My second trip to Vicarage Road was also on a holiday, but this time the weather was much more favorable. With Watford closing in on the top two and a lunchtime kickoff on Easter Monday against fellow promotion rivals Middlesbrough, I figured it was too good of an opportunity to miss. I could feel the tension in the air as the match would go a long way to determining which teams went up from the Championship. Middlesbrough came in top of the league, but only two points ahead of fourth placed Watford. The atmosphere was fantastic – the Watford 1881 movement (basically a bunch of teenagers trying to create atmosphere at matches) sang for the whole 90 minutes, directed by a drummer who effectively served as their conductor. The opening exchanges of the match were greeted with chants from the Middlesbrough fans of “we’re top of the league”. Watford went on to win 2-0 and as a result they they led chants of “we’re top of the league”. By the end of the day, however, AFC Bournemouth were top of the league after defeating Birmingham City 4-2 in a later kickoff. That’s how tight the Championship was this season, full of all the drama that the Premier League lacked. The passion from the fans was a great advert for Championship soccer as all the fans in the ground were emotionally invested in the outcome of the game. After the match, I immediately bought my ticket for the final day of the season with the hope that I would see a tooth and nail final day scrap for a promotion place.

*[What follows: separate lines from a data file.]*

(* ===== verification/PublishedServices.v ===== *)
(** * Published services: routes and the capabilities minted for them
    ([src/apps/server/src/modules/published-services/service.ts],
    [repository.ts], [session-binder.ts])

    A method that waits for the connector or the gateway is split where it waits;
    the method is the composition of its pieces.  What the two processes answer
    is an argument.  Lifetimes are whole seconds and instants whole
    milliseconds; the service's clock is the database's. *)

From S2P Require Import Prelude Bytes Capability Errors ReviewProtocol BrowserProtocol Events EntityId ReviewDomain ControlAuthorisation DestinationPolicy Store BrowserSessions.

(** ** Names *)

Definition service_status_name (s : PublishedServiceStatus) : string :=
  match s with
  | ps_requested => "requested"
  | ps_ready => "ready"
  | ps_failed => "failed"
  | ps_expired => "expired"
  | ps_revoked => "revoked"
  end.
Definition connector_status_name (s : ConnectorStatus) : string :=
  match s with
  | PENDING_ENROLMENT => "PENDING_ENROLMENT"
  | C_ACTIVE => "ACTIVE"
  | C_DEGRADED => "DEGRADED"
  | C_DISCONNECTED => "DISCONNECTED"
  | C_REVOKED => "REVOKED"
  end.

Definition PUBLISHED_SERVICE_FAILURE_CLASS_VALUES : list ApiErrorCode :=
  [CONNECTOR_OFFLINE; CONTROL_PLANE_UNAVAILABLE; DESTINATION_NOT_ALLOWED; IDENTITY_REVOKED;
   INTERNAL_ERROR; PORT_NOT_LISTENING; PROJECT_NOT_AUTHORISED; PROTOCOL_UNSUPPORTED;
   PUBLISHED_SERVICE_UNAVAILABLE; ROUTE_EXPIRED; ROUTE_LIMIT_EXCEEDED; WORKSPACE_NOT_FOUND].
Definition failureClassOf (error : Failure) : string :=
  code_name match error with
  | ApiThrown e =>
      if includes PUBLISHED_SERVICE_FAILURE_CLASS_VALUES (code e) then code e else INTERNAL_ERROR
  | _ => INTERNAL_ERROR
  end.

Definition the_system : EventActor :=
  {| actor_type := system; actor_id := None; actor_display := None |}.
Definition service_scope (r : PublishedServiceRow) : Scope :=
  {| organisationId := ps_organisation_id r; projectId := ps_project_id r |}.

(** ** Statements *)

Definition service_checks (r : PublishedServiceRow) : constraints :=
  [("published_services_local_port_check", bool_decide (1 ≤ ps_local_port r ≤ 65535)%Z);
   ("published_services_protocol_check", includes ["http"; "https"] (ps_protocol r));
   ("published_services_scope_check", bool_decide (ps_scope r = "browser_session"));
   ("published_services_allowed_browser_session_ids_check",
     bool_decide (1 ≤ length (ps_allowed_browser_session_ids r) ≤ 32));
   ("published_services_failure_class_only_when_failed",
     bool_decide (ps_status r = ps_failed) || bool_decide (ps_failure_class r = None))].
Definition alias_taken (t : gmap string PublishedServiceRow) (r : PublishedServiceRow) : bool :=
  existsb (λ r', bool_decide (ps_id r' ≠ ps_id r)
                 && bool_decide (ps_public_alias r' = ps_public_alias r)) (rows t).

(** [insertRequested] *)
Definition insert_service (r : PublishedServiceRow) : M unit :=
  t ← gets published_services;
  guard_row (service_checks r)
    [("published_services_pkey", is_fresh t (ps_id r));
     ("published_services_alias_unique", negb (alias_taken t r))] ;;
  modify (λ d, with_published_services (<[ps_id r := r]> (published_services d)) d).

(** [UPDATE published_services SET ... WHERE id = $1 AND ... RETURNING]. *)
Definition update_service_where (id : string) (p : PublishedServiceRow → bool)
    (f : PublishedServiceRow → PublishedServiceRow) : M (option PublishedServiceRow) :=
  row ← gets (λ d, published_services d !! id);
  match row with
  | Some r =>
      if p r then
        guard_row (service_checks (f r)) [] ;;
        modify (λ d, with_published_services (<[id := f r]> (published_services d)) d) ;;
        mret (Some (f r))
      else mret None
  | None => mret None
  end.

Definition set_service (status : PublishedServiceStatus) (failure observed : option string)
    (ready ended : option Z) (r : PublishedServiceRow) : PublishedServiceRow :=
  {| ps_id := ps_id r; ps_organisation_id := ps_organisation_id r;
     ps_project_id := ps_project_id r; ps_connector_id := ps_connector_id r;
     ps_workspace_id := ps_workspace_id r; ps_public_alias := ps_public_alias r;
     ps_local_host := ps_local_host r; ps_local_port := ps_local_port r;
     ps_protocol := ps_protocol r; ps_scope := ps_scope r;
     ps_allowed_browser_session_ids := ps_allowed_browser_session_ids r;
     ps_expires_at := ps_expires_at r; ps_status := status; ps_failure_class := failure;
     ps_observed_destination := observed; ps_requested_at := ps_requested_at r;
     ps_ready_at := ready; ps_ended_at := ended |}.

Definition live_route (r : PublishedServiceRow) : bool :=
  bool_decide (ps_status r ∈ [ps_requested; ps_ready]).

Definition markReady (id observed : string) : M (option PublishedServiceRow) :=
  time ← now;
  update_service_where id (λ r, bool_decide (ps_status r = ps_requested))
    (λ r, set_service ps_ready (ps_failure_class r) (Some observed) (Some time) (ps_ended_at r) r).
Definition markFailed (id failure : string) : M (option PublishedServiceRow) :=
  time ← now;
  update_service_where id live_route
    (λ r, set_service ps_failed (Some failure) (ps_observed_destination r) (ps_ready_at r)
            (Some time) r).
Definition markEnded (id : string) (status : PublishedServiceStatus) : M (option PublishedServiceRow) :=
  time ← now;
  update_service_where id live_route
    (λ r, set_service status (ps_failure_class r) (ps_observed_destination r) (ps_ready_at r)
            (Some time) r).

Definition withdrawn (time : Z) (c : RouteCapabilityRow) : RouteCapabilityRow :=
  {| rc_id := rc_id c; rc_organisation_id := rc_organisation_id c;
     rc_project_id := rc_project_id c; rc_published_service_id := rc_published_service_id c;
     rc_browser_session_id := rc_browser_session_id c; rc_key_id := rc_key_id c;
     rc_issued_at := rc_issued_at c; rc_expires_at := rc_expires_at c;
     rc_revoked_at := Some time |}.
Definition live_capability (p : RouteCapabilityRow → bool) (c : RouteCapabilityRow) : bool :=
  p c && bool_decide (rc_revoked_at c = None).
(** [UPDATE route_capabilities SET revoked_at = now() WHERE ... AND revoked_at IS
    NULL RETURNING id]. *)
Definition withdraw_where (p : RouteCapabilityRow → bool) : M (list string) :=
  time ← now;
  ids ← gets (λ d, rc_id <$> select (live_capability p) (route_capabilities d));
  modify (λ d, with_route_capabilities
    ((λ c, if live_capability p c then withdrawn time c else c) <$> route_capabilities d) d) ;;
  mret ids.
Definition revokeCapabilitiesForService (id : string) : M (list string) :=
  withdraw_where (λ c, bool_decide (rc_published_service_id c = id)).

(** A session a capability may still be recorded for. *)
Definition session_alive (r : BrowserSessionRow) : bool :=
  bool_decide (bs_ended_at r = None)
  && negb (bool_decide (bs_status r ∈ [TERMINATED; FAILED; TERMINATING])).
(** [insertCapability]: nothing is written for a session that has ended. *)
Definition insertCapability (c : RouteCapabilityRow) : M bool :=
  session ← gets (λ d, browser_sessions d !! rc_browser_session_id c);
  if match session with Some r => session_alive r | None => false end then
    t ← gets route_capabilities;
    guard_row [("route_capabilities_check", bool_decide (rc_issued_at c < rc_expires_at c)%Z)]
      [("route_capabilities_pkey", is_fresh t (rc_id c))] ;;
    route ← gets (λ d, published_services d !! rc_published_service_id c);
    match route with
    | None => throwM (ForeignKeyViolation "route_capabilities_published_service_id_fkey")
    | Some _ =>
        modify (λ d, with_route_capabilities (<[rc_id c := c]> (route_capabilities d)) d) ;;
        mret true
    end
  else mret false.

(** ** Reads *)

Definition scope_covers (scope : SessionScope) (organisation project : string) : bool :=
  match sc_organisationId scope with None => true | Some o => bool_decide (organisation = o) end
  && match sc_projectIds scope with None => true | Some ids => includes ids project end.
Definition findInScope (id : string) (scope : SessionScope) (d : Db) : option PublishedServiceRow :=
  r ← published_services d !! id;
  if scope_covers scope (ps_organisation_id r) (ps_project_id r) then Some r else None.

(** [$3 IN (connectors.project_id, environments.project_id) OR (... IS NULL AND
    ... IS NULL)]. *)
Definition serves (project : string) (own environment : option string) : bool :=
  bool_decide (own = Some project) || bool_decide (environment = Some project)
  || (bool_decide (own = None) && bool_decide (environment = None)).
(** [findConnectorStatusInScope], and [findPublishableConnector] with its further
    term. *)
Definition findConnectorStatusInScope (id organisation project : string) (d : Db) :
    option ConnectorStatus :=
  c ← connectors d !! id;
  e ← environments d !! cn_environment_id c;
  if bool_decide (cn_organisation_id c = organisation)
     && serves project (cn_project_id c) (ev_project e)
  then Some (cn_status c) else None.
Definition findPublishableConnector (id organisation project : string) (d : Db) : bool :=
  bool_decide (findConnectorStatusInScope id organisation project d = Some C_ACTIVE).
Definition findWorkspaceInProject (id organisation project : string) (d : Db) : bool :=
  match workspaces d !! id with
  | Some w =>
      bool_decide (wk_organisation_id w = organisation) && bool_decide (wk_project_id w = project)
  | None => false
  end.
Definition session_in_project (organisation project : string) (d : Db) (id : string) : bool :=
  match browser_sessions d !! id with
  | Some r =>
      bool_decide (bs_organisation_id r = organisation) && bool_decide (bs_project_id r = project)
  | None => false
  end.
Definition findBrowserSessionsInProject (ids : list string) (organisation project : string) (d : Db) :
    list string :=
  filter (λ id, session_in_project organisation project d id = true) ids.
Definition countReadyForConnector (connector organisation : string) (d : Db) : Z :=
  count (select (λ r, bool_decide (ps_connector_id r = connector)
                      && bool_decide (ps_organisation_id r = organisation) && live_route r)
           (published_services d)).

Unfortunately, Watford clinched promotion a week early after Middlesbrough and Norwich slipped up against Fulham and Rotherham (both teams that were fighting off relegation from the Championship, another example of how competitive and exciting that league is) respectively. So instead of witnessing a nail-biting affair complete with drama and scoreboard watching where every goal could possibly mean millions of pounds, I ended up witnessing a coronation and a party.

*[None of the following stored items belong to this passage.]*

(* ===== verification/Records.v ===== *)
(** * The response objects: what the rows look like to a client
    ([toReview], [toFinding], [toAnnotation], [toComment] and [toVerification]
    of [src/apps/server/src/modules/reviews/service.ts])

    The methods of the model return the row they wrote or read; the object the
    code answers with, and puts into event payloads, is the rendering here. *)

From S2P Require Import Prelude Errors ReviewProtocol ReviewDomain Events Completion Geometry Store.

(** A time, as [toISOString] renders it. *)
Definition timestamp (t : Z) : json := JDate t.

Definition named {A} `{Vocabulary A} (a : A) : json := JStr (name a).

Definition toReview (r : ReviewRow) (findingCount : option Z) : json :=
  JObj ([("id", JStr (rv_id r));
         ("organisation_id", JStr (rv_organisation_id r));
         ("project_id", JStr (rv_project_id r));
         ("slug", JStr (rv_slug r));
         ("title", JStr (rv_title r))]
    ++ opt_member "description" JStr (rv_description r)
    ++ [("status", named (rv_status r))]
    ++ opt_member "priority" named (rv_priority r)
    ++ [("version", JNum (rv_version r));
        ("created_by", eventActor (rv_created_by r))]
    ++ opt_member "assigned_user_id" JStr (rv_assigned_user_id r)
    ++ opt_member "assigned_agent_session_id" JStr (rv_assigned_agent_session_id r)
    ++ [("reopen_count", JNum (rv_reopen_count r));
        ("captured_branch", JStr (rv_captured_branch r));
        ("captured_commit", JStr (rv_captured_commit r));
        ("captured_workspace_id", JStr (rv_captured_workspace_id r));
        ("source_browser_session_id", JStr (default "" (rv_source_browser_session_id r)))]
    ++ opt_member "finding_count" JNum findingCount
    ++ [("created_at", timestamp (rv_created_at r));
        ("updated_at", timestamp (rv_updated_at r))]
    ++ opt_member "closed_at" timestamp (rv_closed_at r)).

Definition toFinding (f : FindingRow) (annotationCount : option Z) : json :=
  JObj ([("id", JStr (fn_id f));
         ("organisation_id", JStr (fn_organisation_id f));
         ("project_id", JStr (fn_project_id f));
         ("review_id", JStr (fn_review_id f));
         ("title", JStr (fn_title f))]
    ++ opt_member "description" JStr (fn_description f)
    ++ [("severity", named (fn_severity f));
        ("status", named (fn_status f));
        ("source", named (fn_source f));
        ("version", JNum (fn_version f));
        ("created_by", eventActor (fn_created_by f));
        ("url", JStr (fn_url f));
        ("viewport", fn_viewport f);
        ("scroll_position", fn_scroll_position f);
        ("captured_commit", JStr (fn_captured_commit f));
        ("screenshot_artefact_id", JStr (fn_screenshot_artefact_id f))]
    ++ opt_member "element_context" id (fn_element_context f)
    ++ opt_member "acceptance_criteria" JStr (fn_acceptance_criteria f)
    ++ opt_member "claimed_by" eventActor (fn_claimed_by f)
    ++ opt_member "annotation_count" JNum annotationCount
    ++ [("created_at", timestamp (fn_created_at f));
        ("updated_at", timestamp (fn_updated_at f))]).

Definition toAnnotation (a : AnnotationRow) : json :=
  JObj ([("id", JStr (an_id a));
         ("organisation_id", JStr (an_organisation_id a));
         ("project_id", JStr (an_project_id a));
         ("finding_id", JStr (an_finding_id a));
         ("artefact_id", JStr (an_artefact_id a));
         ("type", named (an_type a));
         ("geometry", an_geometry a);
         ("geometry_version", JNum (an_geometry_version a));
         ("label", JStr (an_label a))]
    ++ opt_member "marker_number" JNum (an_marker_number a)
    ++ [("style_hint", JStr (an_style_hint a));
        ("revision", JNum (an_revision a));
        ("created_by", eventActor (an_created_by a));
        ("created_at", timestamp (an_created_at a))]
    ++ opt_member "deleted_at" timestamp (an_deleted_at a)).

Definition toComment (c : CommentRow) : json :=
  JObj ([("id", JStr (cm_id c));
         ("organisation_id", JStr (cm_organisation_id c));
         ("project_id", JStr (cm_project_id c));
         ("review_id", JStr (cm_review_id c))]
    ++ opt_member "finding_id" JStr (cm_finding_id c)
    ++ [("body", JStr (cm_body c));
        ("created_by", eventActor (cm_created_by c));
        ("revision", JNum (cm_revision c))]
    ++ opt_member "supersedes_comment_id" JStr (cm_supersedes_comment_id c)
    ++ opt_member "superseded_at" timestamp (cm_superseded_at c)
    ++ [("created_at", timestamp (cm_created_at c))]).

(** The two [jsonb] columns of a verification. *)
Definition viewport_json (v : Viewport) : json :=
  JObj ([("width", JNum (vp_width v)); ("height", JNum (vp_height v))]
          ++ opt_member "device_scale_factor" JDec (vp_device_scale_factor v)).
Definition checks_json (c : VerificationChecks) : json :=
  JObj ([("reproduced_before", JBool (reproduced_before c));
         ("console_errors_reviewed", JBool (console_errors_reviewed c));
         ("network_failures_reviewed", JBool (network_failures_reviewed c))]
          ++ opt_member "accessibility_checked" JBool (accessibility_checked c)).

(** [Verification]: the row with the artefacts it rests on. *)
Record Verification := {
  verification_row : VerificationRow;
  artefact_ids : list string;
  before_artefact_id : option string;
  after_artefact_id : option string
}.

Definition toVerification (v : Verification) : json :=
  let row := verification_row v in
  JObj ([("verification_id", JStr (vf_id row));
         ("finding_id", JStr (vf_finding_id row));
         ("status", named (vf_status row));
         ("submitted_by", eventActor (vf_submitted_by row));
         ("summary", JStr (vf_summary row));
         ("branch", JStr (vf_branch row));
         ("commit", JStr (vf_commit_sha row))]
    ++ opt_member "before_artefact_id" JStr (before_artefact_id v)
    ++ opt_member "after_artefact_id" JStr (after_artefact_id v)
    ++ [("tested_viewports", JArr (viewport_json <$> vf_tested_viewports row));
        ("checks", checks_json (vf_checks row));
        ("artefact_ids", strs (artefact_ids v));
        ("submitted_at", timestamp (vf_submitted_at row))]
    ++ opt_member "reviewed_at" timestamp (vf_reviewed_at row)
    ++ opt_member "supersedes_verification_id" JStr (vf_supersedes_verification_id row)
    ++ opt_member "superseded_by_verification_id" JStr (vf_superseded_by_verification_id row)
    ++ opt_member "superseded_at" timestamp (vf_superseded_at row)).

(** The stored roles of a verification's artefacts, in the order of their
    positions: [array_agg(artefact_id ORDER BY position)] and the first artefact
    of a role. *)
Definition artefacts_of (d : Db) (verificationId : string) : list VerificationArtefactRow :=
  order_by va_position (λ _, "")
    (filter (λ a, va_verification_id a = verificationId) (verification_artefacts d)).

Definition artefact_with_role (d : Db) (verificationId : string) (role : EvidenceRole) :
    option string :=
  va_artefact_id <$> head (filter (λ a, va_role a = role) (artefacts_of d verificationId)).

Definition stored_verification (d : Db) (v : VerificationRow) : Verification :=
  {| verification_row := v;
     artefact_ids := va_artefact_id <$> artefacts_of d (vf_id v);
     before_artefact_id := artefact_with_role d (vf_id v) before;
     after_artefact_id := artefact_with_role d (vf_id v) after |}.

Exiting the London Overground at Watford High Street, I could tell that the whole town of Watford was joining in the festivities of their football club’s promotion. People were getting out of cars in full costumes carrying inflatable objects to bring to the match. There were signs all over town congratulating the team on the promotion, but it really started to sink in about 200 meters away from the stadium. Literally every shop was selling merchandise that said something along the lines of “We are Premier League” or “Back in the Big Time.” Special Premier League scarves were created as well as a special matchday program.

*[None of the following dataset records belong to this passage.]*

Lemma viewport_members : ∃ ms, viewport_json v = JObj ms
  ∧ get_member "width" ms = Some (JNum (vv_width v)) ∧ get_member "height" ms = Some (JNum (vv_height v))
  ∧ get_member "device_scale_factor" ms = number_json_of <$> vv_device_scale_factor v
  ∧ checkObject ["width"; "height"; "device_scale_factor"] ["width"; "height"] (JObj ms) = λ _, ([], Some ms).
Proof using. clear Hv.
  eexists. split; [reflexivity|]. by destruct v as [w h [d|]].
Qed.
Lemma viewport_valid path : validateValidationViewport (viewport_json v) path = [].
Proof using Hv.
  destruct viewport_members as (ms & -> & Hw & Hh & Hs & Hc). unfold validateValidationViewport. rewrite Hc.
  destruct Hv as (? & ? & Hscale). unfold on_member. rewrite Hw, Hh, Hs.
  unfold validateValidationViewportWidth, validateValidationViewportHeight.
  rewrite !checkInteger_size by lia. destruct (vv_device_scale_factor v) as [d|]; [|done]. cbn [app fmap option_fmap option_map concat].
  rewrite app_nil_r. destruct Hscale as (x & Hx & Hf & Hlo & Hhi & _). apply number_exact. by exists x.
Qed.
Lemma viewport_normal : normaliseViewport (viewport_json v) = viewport_json v.
Proof using Hv.
  destruct viewport_members as (ms & -> & _ & _ & Hs & _). cbn [normaliseViewport]. rewrite Hs.
  destruct Hv as (_ & _ & Hscale). destruct (vv_device_scale_factor v) as [d|]; [|done]. cbn [fmap option_fmap option_map].
  destruct Hscale as (x & Hx & _ & _ & _ & Hone). change (Some ?a ≫= as_number) with (as_number a). by rewrite Hx, Hone.
Qed.
Lemma viewport_reads : viewport_of_json (viewport_json v) = Some v.
Proof using Hv.
  destruct viewport_members as (ms & -> & Hw & Hh & Hs & _). destruct Hv as (? & ? & _).
  cbn [viewport_of_json]. unfold integer_member. rewrite Hw, Hh, Hs. cbn [as_number].
  rewrite !integer_of_size by lia. destruct v as [w h [[m k]|]]; cbn; [|done].
  destruct k as [|k]; done.
Qed.
End a_viewport.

As I entered the stadium, the celebratory mood was enhanced as the public address announcer made comments like “are you ready to party today?” and the music played was all songs that would normally be played at a birthday party or a wedding. Before the players walked out onto the pitch the fans were greeted with a message from the club’s former chairman and famous musician Elton John (for whom a brand new stand at Vicarage Road is named after), who congratulated the players, fans and the Pozzo family on their incredible accomplishment. As the players walked out onto the pitch, every supporter in the Rookery End held up a placard which when combined read “WFC” and then beneath it “Going Up.” Meanwhile a lot of fans threw up yellow sprinkles in the air and they inevitably covered the pitch.

Despite all this congratulating and celebration, there was still a soccer match to be played. A soccer match that Watford needed to win if they wanted to go up as champions of England’s second tier. The opponents were Sheffield Wednesday, a team neither in danger of going down nor in the running for a promotion place, who brought down 2,000 fans from South Yorkshire. The travelling support, despite the fact that their team had nothing to play for, really brought the noise and greatly contributed to the atmosphere. After the first three or so minutes the Watford fans got bored of singing and the Sheffield Wednesday fans filled in the gaps. They constantly sang a song that went “We’re not going down, we’re not going up, we’re Sheffield Wednesday and we don’t give a f*ck” which led to many Watford fans laughing. Other songs included “we all hate Leeds scum”, “we’ll never be mastered by you Southern bast*rds” and “Oh Wednesday away,” amongst others. Their support of a team that had nothing to play for was yet another example of where the Premier League has gone wrong. The Wednesday fans tried to make things as uncomfortable as possible for the Watford fans by mocking their support with the typical jealous chant of “where were you when you were sh*t.” These particular chants were replied to with sarcastic waves from the Watford supporters sitting around me. When Watford did sing it was usually something along the lines of “we’re going up” or “we are Premier League” but also their classic song of “When I was young, I followed them, Watford F.C., the team for me la la la la la la la la” etc.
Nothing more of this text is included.